Introverts usually like to have one (maybe 2, 3 or 4) very close friends,
and prefer depth and quality in conversation.
They tend not to enjoy small talk much - which is what most people engage in when they're chatting.

That said, our world is suffering from a pandemic of poor conversationalists - mostly due to Twitter and social media.
We do have a culture where far too many people think it's okay to talk over the top of others - too few people know how to really listen.
And many are too self absorbed to take an interest in others.
It's possible that your ending up feeling left out is perhaps their fault rather than yours.
You could try occasionally interrupting - perhaps when someone has been holding the floor for 10 mins or more. Maybe try saying something like, "can I interrupt? I'd really like to feel part of a two way conversation."

There's a book by Edward de Bono called "How to Have a Beautiful Mind."
It gives guidance on how to become an interesting conversationalist.
collin · M
@hartfire this is really detailed and helpful, i appreciate it!
assemblingaknob · 26-30, F
@hartfire wow. thank you. <3
@assemblingaknob It's a pleasure - you're welcome. :)
ButterRobot · 51-55, M
You seem like a sensitive soul and (I’m guessing) wanting to fit in and be like everyone else. You also come across as a nice person.

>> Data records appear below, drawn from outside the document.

(* ===== verification/Prelude.v ===== *)
(** * Turbo: a verification library for the kumose/turbo C++ base library

    Turbo (src/turbo) is a base library for C++ programs: integers, time, containers, random
    numbers, strings, synchronization, files. Its parts call each other through headers and
    share no global state, so they are modelled one by one, each in the file named below; the
    calls between them are calls between the files. This development models the parts whose logic is their own:
    number representations, containers, calendars, random engines, encodings and hashes.

    ** Conventions

    A machine integer is a [Z] with its width written out: [wrap w] and [swrap w] reduce to the unsigned
    and signed type of [w] bits, [uadd], [usub], [umul], [ushl] and [ushr] are the unsigned
    operations, and [chk w] (and the [+?] family in CivilTime.v) is a signed operation whose
    overflow is undefined behaviour. Undefined behaviour, an abort and a loop without end are
    the value [None] of a partial operation; that an operation of a well-formed object is never
    [None] is part of its theorem. Objects are records with the fields of the class, methods take and
    return them. What a class takes as a template argument (comparators, hash functions, policies, generators)
    or calls outside src/ (malloc, the compiler's bit builtins) is a section variable or a
    class, with its documented behaviour as a law.

    ** Files

    - Prelude.v, Words.v: tactics, bit lemmas, machine integers.
    - Bits.v: numeric/bits.h and numeric/internal/bits.h. Rotations, counts of zeros and ones,
      powers of two, against their definitions by [Z.testbit] and [Z.log2].
    - Uint128.v, Uint128Div.v: numeric/int128.h, numeric/int128.cc. [uint128] as two words: every
      operator against arithmetic modulo 2^128 ([u128_is]), both branches of the header; long
      division, and printing in three bases with a parser as its inverse.
    - Int128.v: numeric/int128_no_intrinsic.inc. [int128] in the same way, with the inputs for which its
      additive operators overflow.
    - CivilTime.v: times/cctz/civil_time_detail.h. Normalisation of arbitrary fields against a count of
      days and seconds, the six granularities, differences, weekdays; every loop ends.
    - Duration.v: times/time.h, times/duration.cc, times/time.cc. Durations of 96 bits against a number
      of quarter nanoseconds with two infinities: saturation, scaling, division, rounding, conversions.
    - Vec.v: arrays indexed by machine integers, and the ring layout of the two queues.
    - Cache.v: container/cache. The cache is written against the class [CachePolicy] and proved
      against its contract [CachePolicySpec]; LRU, FIFO, LFU and no replacement discharge it.
    - CircularQueue.v, BoundedQueue.v: container/circular_queue.h, container/bounded_queue.h. Ring
      buffers against lists, the second with objects constructed and destroyed in raw memory.
    - BitArray.v, FlatMap.v: container/internal/bit_array.h, container/flat_map.h and
      container/flat_map_inl.h. The chained hash table, dense or sparse, with unique or
      repeated keys, against a finite map; when a table grows and how far, iteration, assignment,
      and the saved positions of the one kind of map that they compile for.
    - Pcg.v: random/internal/pcg_engine.h. Stepping, seeking in logarithmic time, streaming, the full
      period of both engines; the state type is the class [StateType] with two instances.
    - FastBits.v, UniformInt.v: random/internal/fast_uniform_bits.h, wide_multiply.h, fastmath.h,
      random/uniform_int_distribution.h, uniform_helper.h, distributions.h. From any generator (the class [URBG]) to
      uniform words and to integers of an interval without bias.
    - Endian.v: base/endian.h and base/internal/unaligned_access.h. Byte swaps, conversions, loads and
      stores, on hosts of both byte orders (the argument [little]), against little-endian digits.
    - Encoding.v: strings/encoding.h and encoding.cc. Fixed-width, sized and variable-length encodings:
      round trips, rejection of short input, and the order of the encodings under [memcmp].
    - Digest.v, Sha256.v, Sha1.v, Md5.v: crypto. The unrolled block functions against those of
      FIPS 180-4 and RFC 1321, with the constants of SHA-256 and MD5 computed from their definitions (cube and square
      roots of primes, sines); the buffering of a stream of updates (shared by the two SHA classes in Digest.v)
      against the hash of the whole message.
    - Ascii.v, Match.v: strings/ascii.h, ascii.cc, match.cc and internal/memutil.cc. Character tables, case, trimming,
      comparison without case, and common prefixes found eight bytes at a time.
    - NumFormat.v, NumParse.v: strings/numbers.h and numbers.cc. Decimal text of integers, several digits at a time by
      multiplication and masks, against the decimal expansion; parsing in every base against a grammar of numerals,
      with overflow; both are inverse to each other.
    - CEscape.v, EscapeGrammar.v, Base64.v: strings/escaping.cc, internal/escaping.cc, internal/utf8.cc. C escapes decoded
      in memory, possibly in place, against an inductive grammar written apart from the decoder (EscapeGrammar.v), and four
      encoders inverted by the decoder; Base64 with its fast path against a decoder of single characters and the set of
      texts accepted; hexadecimal text.
    - Loops.v: [while] loops with fuel and their rules, shared by the files below.
    - Crc.v, Crc32c.v: crypto/internal/crc.cc, crc_internal.h, crc32c_inline.h, crc_memcpy_fallback.cc and crypto/crc32c.cc.
      The tables of CRC-32C, the interleaved loop over words, extension by zeroes and its inverse, and the arithmetic of
      checksums, against bitwise division; linear functions over exclusive or are the common tool.
    - CrcCord.v: crypto/internal/crc_cord_state.cc. Reference-counted records, copied on write, refine plain values; the
      class [Checksums] is what it needs of Crc32c.v.
    - Levenshtein.v: strings/internal/damerau_levenshtein_distance.cc. The band of the table computes the distance of the
      recursion over the strings, cut off.
    - MpscQueue.v: container/mpsc_queue.h. A step relation on the shared state of any number of producers and one
      consumer, under the assumption of sequential consistency, which the code's weaker orderings do not give; an
      invariant over all such interleavings gives first-in first-out order, the absence of bad accesses and, without
      producers, the end of each call.
    - BigUnsigned.v, BigMul.v, BigPow.v, BigText.v, BigRead.v, BigSpec.v: strings/internal/charconv_bigint.h and .cc. The
      fixed-width large integers of the number parser: words, carries and sizes against arithmetic modulo a power of two,
      the reading of digits with a sticky last digit, and decimal text; BigSpec.v states the contract.

    ** Theorems

    The theorems named C1 to C40 are the properties; the others are lemmas. They are refinements of
    an abstract object (FlatMap, Cache, the queues, Duration, uint128), functional
    behaviour on every branch, termination of the loops (CivilTime, division, advance), bounds and overflow
    of machine integers, round trips (printing, encodings, streams, conversions),
    equivalence with standards (SHA-2, SHA-1, MD5), and the inputs on which the code
    does not do what it means to (iteration of small sparse maps, the first-bit search, int128
    addition, limits of the bounded queue, SHA-256 of messages of 2^29 bytes or more). Each property with hypotheses is followed by a witness that applies it
    to a concrete object.

    ** Fuel

    The only recursions with fuel are loops whose bound is proved in the theorem that uses them: 64 for the nested
    resizes of FlatMap (each doubles a table of at most 2^57 buckets) and for [advance] (one bit of the count a step),
    a few tens for the loops of [n_day], 128 for long division, the length of the map for iteration. The
    rejection loops of the random distributions may in truth not end: their theorems suppose that any
    [fuel] successive draws have an acceptable one.

    ** Not modelled

    Floating point (so the real distributions, [Duration] by [double], [charconv]); system calls, files, clocks,
    threads (but for MpscQueue.v, which supposes sequential consistency), weaker memory orderings and logging; flags and their global registries; the Randen engine (vector
    instructions); third-party code carried in the tree (croaring, HAT-trie); vector_map.h, which does not
    compile. Planned: time zones,
    formatting of times, Swiss tables, B-trees, cords. *)
From Stdlib Require Export ZArith Lia Bool.
From stdpp Require Export base list numbers option.

#[global] Open Scope Z_scope.

(** ** Automation *)

(** Linear arithmetic with [Z.div], [Z.modulo], [Z.quot] and [Z.rem] turned into
    equations first. *)
Ltac zlia := Z.to_euclidean_division_equations; lia.

(** Case analysis on the boolean comparisons of the goal, with the arithmetic
    fact recorded by [lia]-friendly hypotheses. *)
Ltac zcases :=
  repeat match goal with
  | |- context [Z.ltb ?a ?b] => destruct (Z.ltb_spec a b)
  | |- context [Z.leb ?a ?b] => destruct (Z.leb_spec a b)
  | |- context [Z.eqb ?a ?b] => destruct (Z.eqb_spec a b)
  | |- context [Z.gtb ?a ?b] => rewrite (Z.gtb_ltb a b)
  | |- context [Z.geb ?a ?b] => rewrite (Z.geb_leb a b)
  end.

(** The same in a hypothesis. *)
Ltac zcases_in H :=
  repeat match type of H with
  | context [Z.ltb ?a ?b] => destruct (Z.ltb_spec a b)
  | context [Z.leb ?a ?b] => destruct (Z.leb_spec a b)
  | context [Z.eqb ?a ?b] => destruct (Z.eqb_spec a b)
  end.

(** Open an [option]-bind chain in a hypothesis. *)
Ltac bind_inv H :=
  repeat match type of H with
  | (?o ≫= _) = Some _ => let E := fresh "E" in destruct o eqn:E; [simpl in H | discriminate H]
  end.

(** ** Exhaustive checks over a finite range of [Z] *)

Definition zrange (n : nat) : list Z := Z.of_nat <$> seq 0 n.

Lemma zrange_forall (P : Z -> bool) (n : nat) :
  forallb P (zrange n) = true -> forall x, 0 <= x < Z.of_nat n -> P x = true.
Proof.
  intros H x Hx. rewrite forallb_forall in H. apply H.
  unfold zrange. rewrite <- list_elem_of_In, list_elem_of_fmap.
  exists (Z.to_nat x). split; [lia | apply elem_of_seq; lia].
Qed.

(** ** Bit-level reasoning on [Z] *)

Create Rewrite HintDb zbit.

Lemma testbit_shiftl a n i : 0 <= i -> Z.testbit (Z.shiftl a n) i = Z.testbit a (i - n).
Proof. intros. by apply Z.shiftl_spec. Qed.

Lemma testbit_shiftr a n i : 0 <= i -> Z.testbit (Z.shiftr a n) i = Z.testbit a (i + n).
Proof. intros. by apply Z.shiftr_spec. Qed.

Lemma testbit_mod_pow2 a n i : 0 <= n -> Z.testbit (a mod 2 ^ n) i = (i <? n) && Z.testbit a i.
Proof.
  intros. destruct (Z.ltb_spec i n); simpl.
  - by apply Z.mod_pow2_bits_low.
  - by apply Z.mod_pow2_bits_high.
Qed.

Lemma testbit_ones n i : 0 <= n -> 0 <= i -> Z.testbit (Z.ones n) i = (i <? n).
Proof.
  intros. destruct (Z.ltb_spec i n).
  - apply Z.ones_spec_low; lia.
  - apply Z.ones_spec_high; lia.
Qed.

Lemma testbit_lnot a i : 0 <= i -> Z.testbit (Z.lnot a) i = negb (Z.testbit a i).
Proof. intros. by apply Z.lnot_spec. Qed.

Lemma testbit_pow2 n i : 0 <= n -> Z.testbit (2 ^ n) i = (n =? i).
Proof. intros. by apply Z.pow2_bits_eqb. Qed.

(** A bounded number has no bit above its width. *)
Lemma testbit_bounded x n i : 0 <= x < 2 ^ n -> n <= i -> Z.testbit x i = false.
Proof.
  intros Hx Hi.
  assert (0 <= n). { destruct (Z.le_gt_cases 0 n); [done|]. rewrite Z.pow_neg_r in Hx; lia. }
  rewrite <- (Z.mod_small x (2 ^ n)) by lia. by apply Z.mod_pow2_bits_high.
Qed.

#[export] Hint Rewrite Z.land_spec Z.lor_spec Z.lxor_spec Z.ldiff_spec Z.testbit_0_l : zbit.
#[export] Hint Rewrite testbit_shiftl testbit_shiftr testbit_mod_pow2 testbit_ones testbit_lnot
  testbit_pow2 using lia : zbit.

(** One step on the bit positions left in the goal: a position outside the range
    of a bounded variable of the context reads [false]; otherwise decide on which
    side of the bound it lies. *)
Ltac zbit_step :=
  match goal with
  | |- context [Z.testbit ?x ?j] => rewrite (Z.testbit_neg_r x j) by lia
  | H : 0 <= ?x < 2 ^ ?n |- context [Z.testbit ?x ?j] =>
      rewrite (testbit_bounded x n j H) by lia
  | |- context [Z.testbit ?x ?j] =>
      assert_fails (assert (0 <= j) by lia); destruct (Z.lt_ge_cases j 0)
  | H : 0 <= ?x < 2 ^ ?n |- context [Z.testbit ?x ?j] =>
      assert_fails (assert (j < n) by lia); destruct (Z.lt_ge_cases j n)
  end.

(** Bitwise equality of two expressions: extensionality, the [zbit] equations,
    case analysis on the positions, then booleans. *)
Ltac zbits_goal :=
  autorewrite with zbit; zcases; repeat zbit_step; simpl;
  rewrite ?andb_false_r, ?andb_true_r, ?orb_false_r, ?orb_true_r, ?xorb_false_r; try lia;
  try reflexivity; try (f_equal; lia); try (f_equal; f_equal; lia).

Ltac zbits :=
  apply Z.bits_inj'; let i := fresh "i" in let Hi := fresh "Hi" in
  intros i Hi; zbits_goal.

(** Disjoint bit sets add up. *)
Lemma lor_add a b : Z.land a b = 0 -> Z.lor a b = a + b.
Proof.
  intros H. rewrite <- Z.lxor_lor by done. symmetry. by apply Z.add_nocarry_lxor.
Qed.

(** Placing a number below a shifted one is addition. *)
Lemma lor_shiftl_add h l n : 0 <= n -> 0 <= l < 2 ^ n -> Z.lor (h * 2 ^ n) l = h * 2 ^ n + l.
Proof.
  intros Hn Hl. apply lor_add. rewrite <- Z.shiftl_mul_pow2 by done.
  zbits.
Qed.

(** Testing a bit of [h * 2^n + l]. *)
Lemma testbit_hi_lo h l n i : 0 <= n -> 0 <= i -> 0 <= l < 2 ^ n ->
  Z.testbit (h * 2 ^ n + l) i = if i <? n then Z.testbit l i else Z.testbit h (i - n).
Proof.
  intros Hn Hi Hl. rewrite <- lor_shiftl_add by done.
  rewrite <- Z.shiftl_mul_pow2 by done.
  zbits_goal.
Qed.

(** ** Folding loops with fuel *)

(** [for_loop n f s] runs [f] on [i = 0 .. n-1] in order. *)
Fixpoint for_loop {S : Type} (n : nat) (f : S -> S) (s : S) : S :=
  match n with
  | O => s
  | Datatypes.S n' => for_loop n' f (f s)
  end.

(** A loop invariant indexed by the number of iterations done. *)
Lemma for_loop_ind {S : Type} (I : nat -> S -> Prop) (f : S -> S) n s :
  I O s -> (forall k s', (k < n)%nat -> I k s' -> I (Datatypes.S k) (f s')) ->
  I n (for_loop n f s).
Proof.
  revert I s. induction n as [|n IH]; intros I s H0 HS; [done|].
  simpl. apply (IH (fun k => I (Datatypes.S k))).
  - apply HS; [lia|done].
  - intros k s' Hk. apply HS. lia.
Qed.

Unfortunately, feeling a bit isolated is often the penalty you pay for being a nice and sensitive soul… it’s just life. However would you really want to change and be no-so-nice to fit in ? I doubt it.
collin · M
@ButterRobot that's an interesting point of view. you might be right, however, i would like to bond with my friends more easily, or just seem friendlier, because i am VERY if not extremely awkward
originnone · 61-69, M
You sound like a great friend. You may want to look up the book "How to win friends and influence people." Maybe don't read the book but look at the chapter summaries.
collin · M
@originnone thank you, i appreciate the recommendation
justanothername · 51-55, M
@collin The book was done is part of the Dale Carnegie course in human relationships. It’s a good course.
Relatable. Though you can gain social skills and improve with time.
collin · M
@SoulKey i hope so, but who doesn't want to speed up the process?
@collin answering messages
Carissimi · F
I think you answered your own question in your first two or three sentences.
collin · M
@Carissimi i don't think i understand?
Start being nicer!
The key is confidence and not caring about people think. Only problem is you have to experience a lot of heartache in order to achieve it, thus becoming desensitized.